§ Activity
Only lines that contain the string "caller" should be returned from the material below.

*** Exercise material ***

Definition file_doc : State :=
  with_files {[ "doc.json" := JObj [("a", JNum 1%Z)] ]} (with_heap two_objects empty_state).

Definition store_doc : State :=
  with_redis_store {[ "doc" := JObj [("a", JNum 1%Z)] ]} (with_heap two_objects empty_state).

(** [{users: [{id: 1, name: "a"}]}] in memory, with the two objects a caller
    passes: the item [{id: 1}] and the update [{name: "b"}]. *)
Definition users_doc : State :=
  with_inMemory (VRef 0)
    (with_heap
       [HRecord {[ "users" := VRef 1 ]};
        HArray [VRef 2] ∅;
        HRecord {[ "id" := VNum 1%Z; "name" := VStr "a" ]};
        HRecord {[ "id" := VNum 1%Z ]};
        HRecord {[ "name" := VStr "b" ]}]
       empty_state).

(** [{items: [1, 2, 3, 4]}] in memory. *)
Definition items_doc : State :=
  with_inMemory (VRef 0)
    (with_heap
       [HRecord {[ "items" := VRef 1 ]};
        HArray [VNum 1%Z; VNum 2%Z; VNum 3%Z; VNum 4%Z] ∅]
       empty_state).

(** [{users: [{id: 1}, {id: 2}, {id: 1}]}] in memory, with two items a
    caller passes: [{id: 1}] and [{id: 3}]. *)
Definition ids_doc : State :=
  with_inMemory (VRef 0)
    (with_heap
       [HRecord {[ "users" := VRef 1 ]};
        HArray [VRef 2; VRef 3; VRef 4] ∅;
        HRecord {[ "id" := VNum 1%Z ]};
        HRecord {[ "id" := VNum 2%Z ]};
        HRecord {[ "id" := VNum 1%Z ]};
        HRecord {[ "id" := VNum 1%Z ]};
        HRecord {[ "id" := VNum 3%Z ]}]
       empty_state).

(** A state of the primary in which a worker holds the token 42. *)
Definition locked_by_worker : State := with_lockId (Some 42%Z) (Some 5000%Z) counter_doc.


(** An authority that grants every lock with the token 42 and
    acknowledges everything else. *)
Definition always_grants (requests : list Request) : Outcome Val :=
  match last requests with
  | Some msg => match query msg with
                | QLock _ => Ok (VNum 42%Z)
                | _ => Ok (VBool true)
                end
  | None => Throw (Rejection "Timeout")
  end.

Definition fresh_proxy : ProxyState := mkProxy None [] [].

(** [{a: [1]}] in memory. *)
Definition array_doc : State :=
  with_inMemory (VRef 0)
    (with_heap [HRecord {[ "a" := VRef 1 ]}; HArray [VNum 1%Z] ∅] empty_state).

(** Two calls that were not made yet, in a process with the lock free. *)
Definition two_calls (s : State) (f g : Val -> M Val) : Process :=
  mkProcess s None [] [mkCall f NotCalled NotStarted; mkCall g NotCalled NotStarted].

(** [{items: []}] in the file [doc.json], and two calls of [push]. *)
Definition items_file : State :=
  with_files {[ "doc.json" := JObj [("items", JArr [])] ]} empty_state.

Definition two_pushes : Process :=
  two_calls items_file
    (fun data => push_on false (JsonFile "doc.json") data (SelString "items") (VNum 1%Z))
    (fun data => push_on false (JsonFile "doc.json") data (SelString "items") (VNum 2%Z)).

(** ** Further definitions: selectors, waits and a worker served by the primary *)

(** Whether the character [c] occurs in [s]. *)
Fixpoint contains (c : ascii) (s : string) : bool :=
  match s with
  | EmptyString => false
  | String x r => Ascii.eqb x c || contains c r
  end.

(** A value that is no reference: [undefined], [null], a boolean, a number
    or a string. *)
Definition primitive (v : Val) : bool :=
  match v with VRef _ => false | _ => true end.

(** The state after [n] sleeps of the wait [w], the first of them being
    the sleep number [tryCount]. *)
Fixpoint after_sleeps (during_sleep : Wait -> nat -> State -> State) (w : Wait)
    (n tryCount : nat) (s : State) : State :=
  match n with
  | O => s
  | S n' => after_sleeps during_sleep w n' (S tryCount) (during_sleep w tryCount s)
  end.

(** [waitForQueryNumber(queryId)] of the worker proxy, over the messages
    the worker process receives from the moment the handler is added until
    the timer of the wait is up.  The first message that carries the id and
    is marked finished settles the promise, with its error or its result,
    and the handler is removed; with no such message the timer rejects with
    ["Timeout"]. *)
Fixpoint waitForQueryNumber (awaited : Z) (inbox : list Response) : Outcome Val :=
  match inbox with
  | [] => Throw (Rejection "Timeout")
  | msg :: later =>
      if (queryId msg =? awaited)%Z && finished msg then payload msg
      else waitForQueryNumber awaited later
  end.

Section Served.

Context (redisClient : bool).
Context (source : SourceType).
Context (during_sleep : Wait -> nat -> State -> State).
Context (generateQueryId : Z).
(** The worker whose messages the listener was registered for. *)
Context (worker : nat).

(** What [worker] received of the messages the primary sent from the
    [n]-th on. *)
Definition received_since (n : nat) (s : State) : list Response :=
  omap (fun m : nat * Response => if decide (m.1 = worker) then Some m.2 else None)
    (drop n (outbox s)).

(** The primary handles the requests of the worker in the order they were
    sent, each by the listener of that worker. *)
Definition serve (requests : list Request) (s : State) : State :=
  fold_left
    (fun s msg =>
       (createWorkerListener redisClient source during_sleep generateQueryId worker msg s).2)
    requests s.

(** What the wait for the latest request of the worker ends in, when the
    primary started in [s] and this worker is the only one that sends. *)
Definition served_by (s : State) (requests : list Request) : Outcome Val :=
  match last requests with
  | Some msg =>
      let before := serve (removelast requests) s in
      let after := serve [msg] before in
      waitForQueryNumber (req_queryId msg) (received_since (length (outbox before)) after)
  | None => Throw (Rejection "Timeout")
  end.

End Served.

(** The queries the dispatcher takes neither for a lock, nor for a release,
    nor for a [get]: the ones it hands to a wrapped method, and the ones
    whose type it does not know. *)
Definition other_query (q : Query) : bool :=
  match q with
  | QLock _ | QRelease | QGet _ => false
  | _ => true
  end.

(** [m] ends in an error, or the last thing it did was to send [worker]
    the finished response to the query [id], with a payload that
    satisfies [Q]. *)
Definition answers_with (Q : Outcome Val -> Prop) (worker : nat) (id : Z) (m : M unit) : Prop :=
  forall s,
    (exists e s1, m s = (Throw e, s1)) \/
    (exists payload s1,
       m s = (Ok tt, with_outbox (outbox s1 ++ [(worker, mkResponse id true payload)]) s1) /\
       Q payload).

(** The two loops of [JSON_parse], over the items of an array and over the
    fields of an object, under names of their own. *)
Definition parse_items : list Json -> Heap -> list Val * Heap :=
  fix parse_items (l : list Json) (h : Heap) : list Val * Heap :=
    match l with
    | [] => ([], h)
    | x :: r =>
        let '(v, h1) := JSON_parse x h in
        let '(vs, h2) := parse_items r h1 in
        (v :: vs, h2)
    end.

Definition parse_fields : list (string * Json) -> Heap -> gmap string Val * Heap :=
  fix parse_fields (l : list (string * Json)) (h : Heap) : gmap string Val * Heap :=
    match l with
    | [] => (∅, h)
    | (k, x) :: r =>
        let '(v, h1) := JSON_parse x h in
        let '(m, h2) := parse_fields r h1 in
        (<[k := v]> m, h2)
    end.



(** *** Members of an object and of its prototype

    [get_prop] reads the members an object has of its own.  The
    definitions below say where that is all there is to read. *)

(** [Object.hasOwn(v, k)], for an object, an array or a string. *)
Definition own_member (h : Heap) (v : Val) (k : string) : bool :=
  match v with
  | VRef a =>
      match h !! a with
      | Some (HRecord props) => bool_decide (is_Some (props !! k))
      | Some (HArray elems props) =>
          String.eqb k "length" ||
          match array_index k with
          | Some i => bool_decide (i < length elems)
          | None => bool_decide (is_Some (props !! k))
          end
      | None => false
      end
  | VStr s =>
      String.eqb k "length" ||
      match array_index k with
      | Some i => bool_decide (i < String.length s)
      | None => false
      end
  | _ => false
  end.

(** The names of the members of [Object.prototype]. *)
Definition Object_prototype_names : list string :=
  ["constructor"; "__defineGetter__"; "__defineSetter__"; "hasOwnProperty";
   "__lookupGetter__"; "__lookupSetter__"; "isPrototypeOf"; "propertyIsEnumerable";
   "toString"; "valueOf"; "__proto__"; "toLocaleString"].

(** The names of the members of [Array.prototype], with those of the
    proposals that engines have shipped at one time or another. *)
Definition Array_prototype_names : list string :=
  ["at"; "concat"; "copyWithin"; "entries"; "every"; "fill"; "filter"; "find";
   "findIndex"; "findLast"; "findLastIndex"; "flat"; "flatMap"; "forEach";
   "includes"; "indexOf"; "join"; "keys"; "lastIndexOf"; "map"; "pop"; "push";
   "reduce"; "reduceRight"; "reverse"; "shift"; "slice"; "some"; "sort"; "splice";
   "toReversed"; "toSorted"; "toSpliced"; "unshift"; "values"; "with";
   "group"; "groupBy"; "groupToMap"; "groupByToMap"; "flatten"; "contains";
   "lastItem"; "lastIndex"; "toSource"].

(** Whether [v[k]] may be a member that [v] inherits: [k] is not a member
    of [v] itself, and [v] is a plain object or an array whose prototype
    has a member of that name, or a string, a number or a boolean, for
    which every name counts (the members of their prototypes are not
    listed here). *)
Definition may_inherit (h : Heap) (v : Val) (k : string) : bool :=
  negb (own_member h v k) &&
  match v with
  | VUndefined | VNull => false
  | VBool _ | VNum _ | VStr _ => true
  | VRef a =>
      match h !! a with
      | Some (HRecord _) => bool_decide (k ∈ Object_prototype_names)
      | Some (HArray _ _) => bool_decide (k ∈ Array_prototype_names ++ Object_prototype_names)
      | None => false
      end
  end.

(** Whether the walk of [recursiveSelect] along [path] may read a member
    from a prototype somewhere on its way. *)
Fixpoint inherited_on_path (path : list string) (h : Heap) (obj : Val) : bool :=
  match path with
  | [] => false
  | k :: rest =>
      may_inherit h obj k ||
      match get_prop h obj k with
      | Ok v => inherited_on_path rest h v
      | Throw _ => false
      end
  end.

(** [x == y] converts nothing when the operands have the same type or one
    of them is [null] or [undefined]. *)
Definition same_kind (x y : Val) : bool :=
  nullish x || nullish y || String.eqb (typeof x) (typeof y).

(** An element [ti] the search by [key] compares without conversion and
    without a look at a prototype: the element and the item each have the
    key as a member of their own, and the two values are of the same
    kind. *)
Definition plain_comparison (h : Heap) (item : Val) (key : Key) (ti : Val) : bool :=
  own_member h ti (key_name key) && own_member h item (key_name key) &&
  match get_prop h ti (key_name key), get_prop h item (key_name key) with
  | Ok x, Ok y => same_kind x y
  | _, _ => false
  end.

(** A callback as the one of [test.ts]: read the value under [key], then
    write back what [f] makes of it. *)
Definition read_modify_write (source : SourceType) (queryIds : nat -> Z)
    (answer : list Request -> Outcome Val) (key : string) (f : Val -> Val) : P unit :=
  s <- proxy_get source queryIds answer (SelArray [key]) ;;
  proxy_log "s" ;;
  proxy_set source queryIds answer (SelArray []) key (f s) ;;
  ret tt.

(** [{users: [{id: 2}, null, {id: 1}]}] in memory, with an item a caller
    passes: [{id: 1}]. *)
Definition holed_doc : State :=
  with_inMemory (VRef 0)
    (with_heap
       [HRecord {[ "users" := VRef 1 ]};
        HArray [VRef 2; VNull; VRef 3] ∅;
        HRecord {[ "id" := VNum 2%Z ]};
        HRecord {[ "id" := VNum 1%Z ]};
        HRecord {[ "id" := VNum 1%Z ]}]
       empty_state).

(** [{a: [1]}] in the file [doc.json]. *)
Definition array_file : State :=
  with_files {[ "doc.json" := JObj [("a", JArr [JNum 1%Z])] ]} empty_state.

(** * Properties *)

(** ** Keys, selectors and the array methods on samples *)

Example array_index_examples :
  array_index "0" = Some 0 /\ array_index "12" = Some 12 /\
  array_index "01" = None /\ array_index "id" = None /\ array_index "" = None.
Proof. vm_compute. repeat split. Qed.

*** End of Exercise material ***

§ Output for this task
(** [{users: [{id: 1, name: "a"}]}] in memory, with the two objects a caller
    caller passes: [{id: 1}] and [{id: 3}]. *)
(** [{users: [{id: 2}, null, {id: 1}]}] in memory, with an item a caller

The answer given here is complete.